Statistics example#
Testing for normal distribution#
pressure transducer calibration example#
Given: 20 trials of pressure reading using a pressure transducer
True pressure: \(10.000 \pm 0.001\) kPa
Acceleration = 0
Vibration = 0
Ambient temperature = \(20 \pm 1^\circ\)C
%pylab inline
from IPython.display import Image
from IPython.core.display import HTML
Image(filename = "../img/pressure_calibration_table.png", width=300)
y = array([10.02, 10.20, 10.26, 10.20, 10.22, 10.13, 9.97, 10.12, 10.09, 9.90, \
10.05, 10.17, 10.42, 10.21, 10.23, 10.11, 9.98, 10.10, 10.04, 9.81])
figure(figsize=(8,4))
plot(y,'o',markersize=10)
plot(y.mean()*ones(size(y)),'r--',lw=2)
plot(10*ones(size(y)),'k-',lw=2)
text(6.,y.mean()+.05,'Average',fontsize=14,color='r')
text(5.,10.01,'True',fontsize=14)
xlabel('trial')
ylabel(r'$P$ [kPa]')
Text(0, 0.5, '$P$ [kPa]')
Calculate the descriptive statistics#
Average:
\[\tilde{\mu} = \frac{1}{N}\sum\limits_{k=1}^{N} x_k\]Standard deviation:
\[\tilde{\sigma} = \sqrt{\frac{1}{N-1}\sum\limits_{k=1}^{N} (x_k - \tilde{\mu})^2 }\]Root-mean-square, r.m.s. :
\[x_{\mathrm{rms}} = \sqrt{\frac{1}{N}\sum\limits_{k=1}^{N} (x_k - \tilde{\mu})^2 }\]
mu = y.mean()
sigma = y.std(ddof=1) # note the definition, remember to check if the equations are right
rms = sqrt(mean((y-mu)**2))
print('average = %6.3f (kPa)' % mu)
print('standard deviation = %6.3f (kPa)' % sigma)
print('r.m.s.= %6.3f (kPa)' % rms)
average = 10.111 (kPa)
standard deviation = 0.138 (kPa)
r.m.s.= 0.135 (kPa)
Prepare the histogram#
Choice of the bin size has been repeated until 0.05 kPa was found to work well.
figure(figsize=(8,4))
# We prepare histogram with the $\Delta P = 0.05$ kPa
bins = arange(9.65,10.55,0.05)
n,bins = histogram(y,bins=bins) #
# normalization:
z = n/(np.sum(n)*0.05)
# bin centers for the plot
x = bins[:-1]+0.5*diff(bins)[0]
# Let's see if it fits normal distribution
from scipy.stats import norm
# if you didn't estimate the mu, sigma above
param = norm.fit(y) # param[0] = sample mean, param[1] = sample std.
# pdf_fitted = norm.pdf(x,loc=param[0],scale=param[1])
pdf_fitted = norm.pdf(x,loc=mu,scale=sigma)
bar(x,z,width=.045)
plot(x,pdf_fitted,'r-o',lw=3)
xlabel(r'$P$ [kPa]')
ylabel('Frequency')
legend(('expected','observed'))
<matplotlib.legend.Legend at 0x7f521b0d0d40>
The normal, Gaussian distribution can be tested using higher order moments:#
Skewness and kurtosis are like average (1st order) and standard deviation (2nd order), but for 3rd and 4th order statistics.

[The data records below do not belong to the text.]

(* ===== verification/HashmapProps.v ===== *)
(** shared/hashmap.c: a table is an association list in the order of
    insertion, whatever its hash function does. *)

From Stdlib Require Import ZArith Lia Ascii.
From stdpp Require Import prelude gmap strings.
From S2P Require Import Prelude System Hashmap HashmapLists.
Import Hashmap HashmapLists.

#[local] Set Warnings "-register-all".

Module HashmapProps.

Section props.
Context {K V : Type} {KO : KeyOps K} {KL : KeyLaws K}.
#[local] Abbreviation entry := (hashmap_entry K V).
#[local] Abbreviation heap := (gmap ptr entry).
#[local] Abbreviation M := (M K V).
Implicit Types (m : heap) (s : store K V) (p q e : ptr) (k : K) (v : V) (kvs : list (K * V)) (l : list ptr) (x : entry).

(** * What a table stands for *)

Abbreviation same k1 k2 := (compare_func k1 k2 = 0).
Definition kv_of (x : entry) : K * V := (key x, value x).
Definition distinct kvs : Prop :=
  forall i j a b, kvs !! i = Some a -> kvs !! j = Some b -> same a.1 b.1 -> i = j.
Definition hash_in h k : nat := hash_at k (hash_key h) (n_buckets h).
Record rep m h l kvs : Prop := {
  rep_iter : iter_ok m h l;
  rep_kvs : Forall2 (fun p kv => kv_of <$> m !! p = Some kv) l kvs;
  rep_distinct : distinct kvs;
  rep_buckets : buckets_ok m (buckets h) (hash_in h) (fun p => p ∈ l);
  rep_length : length (buckets h) = Z.to_nat (n_buckets h);
  rep_positive : 0 < n_buckets h;
  rep_entries : n_entries h = u32 (Z.of_nat (length kvs))
}.
Lemma files_add_loop_ok suffix dir des err s h l kvs n :
  rep (mem s) h l kvs -> store_ok s -> numbers_below n kvs -> Forall (fun d => slash ∉ d_name d) des ->
  let fs := (fun d => (d_name d, dir ++ slash :: d_name d)) <$> filter (fun d => dirent_is_file_with_suffix d suffix = true) des in
  exists h' l' s', files_add_loop random h n dir suffix des err s = Some ((if err =? 0 then 0 else - err, (n + length fs)%nat, h'), s') /\
    rep (mem s') h' l' (take_files kvs n fs) /\ store_ok s' /\ numbers_below (n + length fs) (take_files kvs n fs).
Proof using.
  revert s h l kvs n. induction des as [|d des IH]; intros s h l kvs n Hrep Hok Hb Hn fs; subst fs.
  - simpl. rewrite Nat.add_0_r. by exists h, l, s.
  - apply Forall_cons in Hn as [Hd Hn]. cbn [files_add_loop]. rewrite filter_cons.
    destruct (dirent_is_file_with_suffix d suffix); cbn [negb]; [|rewrite decide_False by done; by eapply IH].
    rewrite decide_True by done. set (p := dir ++ slash :: d_name d) in *.
    assert (basename p = d_name d) as -> by by apply basename_join. destruct (put_ok random s h l kvs (d_name d) (n, p) Hrep Hok) as (h1 & l1 & s1 & Heq & Hpost).
    destruct (s_put_take n kvs (d_name d, p) Hb) as [Ht Hr]. cbn [fst snd] in Ht, Hr. rewrite Ht in Hpost.
    destruct (IH s1 h1 l1 (take_file kvs n (d_name d, p)) (S n)) as (h' & l' & s' & Heq' & Hrest);
      [apply Hpost|apply Hpost|by apply take_file_below|done|].
    exists h', l', s'. rewrite (bind_Some _ _ _ _ _ Heq). rewrite Hr, Heq'. simpl.
    rewrite Nat.add_succ_r. by split.
Qed.
Lemma files_add_ok suffix dir s h l kvs n :
  rep (mem s) h l kvs -> store_ok s -> numbers_below n kvs ->
  (forall des err d, opendir dir = inr (des, err) -> d ∈ des -> slash ∉ d_name d) ->
  exists r h' l' s', files_add random h n dir suffix s = Some ((r, (n + length (dir_files suffix dir))%nat, h'), s') /\
    rep (mem s') h' l' (take_files kvs n (dir_files suffix dir)) /\ store_ok s' /\
    numbers_below (n + length (dir_files suffix dir)) (take_files kvs n (dir_files suffix dir)) /\
    (r = - ENOMEM -> opendir dir = inl ENOMEM \/ exists des, opendir dir = inr (des, ENOMEM)).
Proof using.
  intros Hrep Hok Hb Hn. unfold files_add, dir_files. destruct (opendir dir) as [e|[des err]].
  - rewrite Nat.add_0_r. eexists _, h, l, s. split; [done|]. split_and!; [done..|].
    destruct (Z.eqb_spec e ENOENT); [done|]. intros He. left. f_equal. lia.
  - destruct (files_add_loop_ok suffix dir des err s h l kvs n Hrep Hok Hb) as (h' & l' & s' & Heq & Hr & Hok' & Hb').
    { apply Forall_forall. intros d Hd. by eapply Hn. }
    eexists _, h', l', s'. split; [exact Heq|]. split_and!; [done..|].
    destruct (Z.eqb_spec err 0); [done|]. intros He. right. exists des. repeat f_equal. lia.
Qed.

One shows how symmetric the distribution is and another how flat (tall) it is. Gaussian distribution values are known, or can be quickly estimated taken some really random distribution.
import scipy.stats as st
print("skewness = %f, kurtosis = %f" % (st.skew(y), st.kurtosis(y)))
# let's compare it to the values of larger random values sample:
tmp = norm.rvs(loc=param[0],scale=param[1],size=100000)
print("Normal distribution skewness -> %f, kurtosis -> %f" % (st.skew(tmp), st.kurtosis(tmp)))
skewness = -0.106814, kurtosis = 0.214252
Normal distribution skewness -> -0.000518, kurtosis -> -0.020213
Estimate the \(\chi^2\) and test the hypothesis#
First for every column in the histogram, compare the value of the column with the fitted distribution
Then count the number of columns (left zeros or right zeros are not counted), in our case it is 13
chi_sq = sum((z - pdf_fitted)**2/(pdf_fitted))
print('chi_square = %6.4f' % chi_sq)
# degrees of freedom = number of non-zero bins - 3, count 13, zero between two values count.
print(f"n = {n}")
print(f" dof = {13 - 3}")
dof = 10
chi_square = 8.1282
n = [0 0 0 1 1 0 2 3 2 3 3 3 1 0 0 1 0 0]
dof = 10
from scipy.stats import chi2
# one-sided Chi^2 test
pval = 1 - chi2.cdf(chi_sq, dof)
print("Confidence level is: %3.1f percent" % (pval*100))
Confidence level is: 61.6 percent